Lucy Danziger is an American magazine editor and health writer.

She is the former editor-in-chief of Self magazine and was the Editorial Director of The Beet, a plant-based lifestyle guide website. She has launched digital media businesses and consults on content strategy for media companies and brands. She is currently a realtor with Old Purchase Properties in Bellport, NY.

== Background and career ==

=== Education ===
Danziger graduated from Phillips Academy in Andover, Massachusetts in 1978 and earned a Bachelor of Science in Art History from Radcliffe College in 1982.

=== Journalism ===
She worked as a general assignment reporter at the Star-Ledger of Newark for four years, covering everything from crime to court trials, business stories and local City Desk stories. She then became an associate editor at New York magazine and later worked at 7 Days, a New York-based weekly, as the founding Managing Editor.

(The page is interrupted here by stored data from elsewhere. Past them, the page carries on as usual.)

(** * Alive Gallery: the record store, the id allocator and the derived views

    A shallow embedding of [app.py] (a Flask journaling application whose
    whole state is the file [entries.json]) together with the properties
    its specification states about it.

    Conventions of the embedding.
    - An entry is the Python dict of the source seen through the data
      model of the specification: every key of the model is a field that
      may be absent ([None]), since records written by older versions of
      the program lack the later keys, and a key that is there holds a
      value of the type the model gives it.  [dream_progress] holds an
      integer or a string, as the source stores both.
    - A Python [str] is a [string]; one [ascii] stands for one character,
      so the embedding speaks about texts of one-byte characters.
    - The data file is seen through what [os.path.exists] and [json.load]
      make of it: it is absent, or its text raises [JSONDecodeError], or it
      decodes to a list of records.  [json.dump] followed by [json.load] is
      taken to give back the list that was written.
    - A request handler is a computation in a state monad over the file;
      the clock and the submitted form are arguments. *)

From Stdlib Require Import ZArith String Ascii Sorting.Sorted OrderedTypeEx.
From stdpp Require Import base option list strings sorting gmap fin_maps.

Local Open Scope Z_scope.

(** ** Python strings *)

Module PyStr.

(** [str.lower] on the letters A-Z. *)
Definition lower_char (c : ascii) : ascii :=
  let n := nat_of_ascii c in
  if ((65 <=? n) && (n <=? 90))%nat then ascii_of_nat (n + 32) else c.

Fixpoint lower (s : string) : string :=
  match s with
  | EmptyString => EmptyString
  | String c s' => String (lower_char c) (lower s')
  end.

Additionally, she served as the founding editor-in-chief of Women's Sports & Fitness from 1997 to 2000 and as an editor in the Style News Department at The New York Times before becoming editor-in-chief at Self in 2001. Danziger has written for various publications, including The New York Times, The Wall Street Journal, Vogue, Outside, Condé Nast Traveler, Skiing, Allure, Time and USA Today. She has also appeared on several television shows, including Today, The View and Good Morning America.

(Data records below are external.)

Lemma loaded_row_chunk (c : chunk) e :
  embedding c = Some e → loaded_row V (chunk_items c) = Some (chunk_row c).
Proof.
  intros He. destruct (record_get_chunk c e He) as (_ & _ & _ & _ & _ & Hemb).
  unfold loaded_row, chunk_row. by rewrite Hemb, res_map_floats, He.
Qed.

Lemma loaded_rows_chunks (cs : list chunk) :
  Forall (λ c, ∃ v vs, embedding c = Some (v :: vs)) cs →
  omap (loaded_row V) (chunk_items <$> cs) = chunk_row <$> cs.
Proof.
  induction 1 as [|c cs (v & vs & He) _ IH]; [done|].
  rewrite !fmap_cons. cbn [omap list_omap].
  by rewrite (loaded_row_chunk c _ He), IH.
Qed.

Lemma dump_chunks_records (cs : list chunk) :
  dump_chunks cs = PList (PDict <$> (chunk_items <$> cs)).
Proof. unfold dump_chunks, chunk_to_py. by rewrite <-list_fmap_compose. Qed.

Lemma convertible_chunks (cs : list chunk) :
  Forall (λ c, ∃ v vs, embedding c = Some (v :: vs)) cs →
  Forall (convertible V) (chunk_items <$> cs).
Proof.
  intros Hcs. apply Forall_fmap. eapply Forall_impl; [exact Hcs|].
  intros c (v & vs & He) xs Hxs. simpl in *.
  destruct (record_get_chunk c _ He) as (_ & _ & _ & _ & _ & Hemb).
  rewrite Hemb in Hxs. injection Hxs as <-.
  exists (v :: vs). exact (res_map_floats (v :: vs)).
Qed.

(** Loading what [json.dump] wrote for a list of valid chunks. *)
Lemma load_dumped_chunks fs (cs : list chunk) :
  cs ≠ [] →
  Forall (λ c, ∃ v vs, embedding c = Some (v :: vs)) cs →
  fs !! OUTPUT_JSON_FILE = Some (JsonDoc (dump_chunks cs)) →
  load_embeddings V fs EMBEDDINGS_FILE
  = (Some {| columns := record_columns (chunk_items <$> cs);
             rows := chunk_row <$> cs |}, []).
Proof.
  intros Hne Hcs Hfs. rewrite dump_chunks_records in Hfs.
  change OUTPUT_JSON_FILE with EMBEDDINGS_FILE in Hfs.
  set (records := chunk_items <$> cs) in *.
  pose proof (convertible_chunks cs Hcs) as Hconv. fold records in Hconv.
  destruct (apply_embedding_convertible records Hconv) as [rs Hrs].
  destruct (apply_dropna_records records rs Hrs) as [Hrows _].
  unfold records in Hrows. rewrite (loaded_rows_chunks cs Hcs) in Hrows.
  destruct cs as [|c0 cs']; [done|]. set (cs := c0 :: cs') in *.
  assert (Hc0 : ∃ v vs, embedding c0 = Some (v :: vs))
    by (by apply Forall_cons in Hcs as [? _]).
  destruct Hc0 as (v0 & vs0 & He0).
  destruct (record_get_chunk c0 _ He0) as (Hid & Hfile & Hcontent & _ & _ & Hemb).
  assert (Hin : chunk_items c0 ∈ records) by (unfold records, cs; simpl; left).
  unfold load_embeddings.
  rewrite (load_embeddings_records fs EMBEDDINGS_FILE records Hfs).
  rewrite decide_True by (by eapply record_get_column).
  rewrite Hrs. simpl. rewrite Hrows.
  unfold df_empty. simpl.
  rewrite bool_decide_eq_false_2.
  2:{ intros Hnil. pose proof (record_get_column _ _ _ _ Hin Hemb) as Hc.
      rewrite Hnil in Hc. by apply elem_of_nil in Hc. }
  simpl. rewrite decide_False; [done|].
  intros [H|[H|H]]; apply H; by eapply record_get_column.
Qed.

(** C5. When the output file holds what [json.dump] writes for a non-empty
    list of chunks that all have a non-empty embedding, [load_embeddings]
    on that file returns a table and shows neither an error nor a warning.
    The table has one row per chunk, in order; the row of a chunk has the
    chunk's [id], [file_id], [content], [start_pos] and [end_pos], and its
    embedding cell is the tuple of the floats of the chunk's embedding. *)
Theorem json_round_trip fs (cs : list chunk) :
  cs ≠ [] →
  Forall (λ c, ∃ v vs, embedding c = Some (v :: vs)) cs →
  fs !! OUTPUT_JSON_FILE = Some (JsonDoc (dump_chunks cs)) →
  ∃ df,
    load_embeddings V fs EMBEDDINGS_FILE = (Some df, []) ∧
    length (rows df) = length cs ∧
    (∀ i c, cs !! i = Some c →
       ∃ row e,
         rows df !! i = Some row ∧
         cell_at row "id" = Cell (PStr (id c)) ∧
         cell_at row "file_id" = Cell (PStr (file_id c)) ∧
         cell_at row "content" = Cell (PStr (content c)) ∧
         cell_at row "start_pos" = Cell (PInt (start_pos c)) ∧
         cell_at row "end_pos" = Cell (PInt (end_pos c)) ∧
         embedding c = Some e ∧
         cell_at row "embedding" = FloatTuple e).
Proof.
  intros Hne Hcs Hfs. eexists. split; [by apply load_dumped_chunks|].
  cbn [rows]. split; [by rewrite length_fmap|].
  intros i c Hi. rewrite list_lookup_fmap, Hi. cbn [fmap option_fmap option_map].
  assert (Hc : ∃ v vs, embedding c = Some (v :: vs)).
  { rewrite Forall_forall in Hcs. apply Hcs. by eapply list_elem_of_lookup_2. }
  destruct Hc as (v & vs & He).
  destruct (record_get_chunk c _ He) as (H1 & H2 & H3 & H4 & H5 & _).
  exists (chunk_row c), (v :: vs). split; [done|]. unfold chunk_row.
  rewrite !cell_at_insert_ne by done. rewrite !cell_at_frame_row.
  rewrite H1, H2, H3, H4, H5, cell_at_insert, He. done.
Qed.

End ViewerProofs.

During her tenure at Self, the magazine attracted more than 12 million monthly users and readers combined. She helped develop the Self Challenge, a three-month fitness program.

=== Websites ===
In 2019, Danziger launched The Beet, a plant-based website aimed at encouraging people to eat more plants.

=== Books ===
In March 2010, Danziger published The Nine Rooms of Happiness: Loving Yourself, Finding Your Purpose, and Getting Over Life's Little Imperfections with Hachette Books. In March 2012, she published The Drop 10 Diet: Add to Your Plate to Lose the Weight with Random House.

== Controversies ==

=== Image Retouching Controversy ===
In 2009, Danziger approved a retouched cover photograph of singer Kelly Clarkson for the September issue of Self, slimming Clarkson's figure. Facing public backlash against retouching, Danziger defended in her blog, stating that it is common practice for glossy magazines to retouch cover images. She wrote, "This is a collaboration. It's not a news photograph… Did we alter her appearance? Only to make her look her personal best. Did we publish an act of fiction? No. Not unless you think all magazine photos are that. But in the sense that Kelly is the picture of confidence-and she truly is-then I think this photo is the truest we have ever put on the newsstand."

=== Tutu Controversy ===
The April 2014 edition of Self contained a back page called the "BS Meter," which criticized false claims, including one by a tutus maker claiming that his tutus made runners faster. The photo editor illustrated the item with a picture of San Diego runner Monika Allen in a tutu. The magazine had contacted Allen to request permission to use her photo; they had not disclosed the context. Allen, a cancer survivor who sold tutus for charity, responded to the photo by contacting her local NBC affiliate, which resulted in significant backlash against Self and Danziger. Shortly after the incident, Condé Nast replaced Danziger with Cosmopolitan executive editor Joyce Chang, effective May 1, 2014.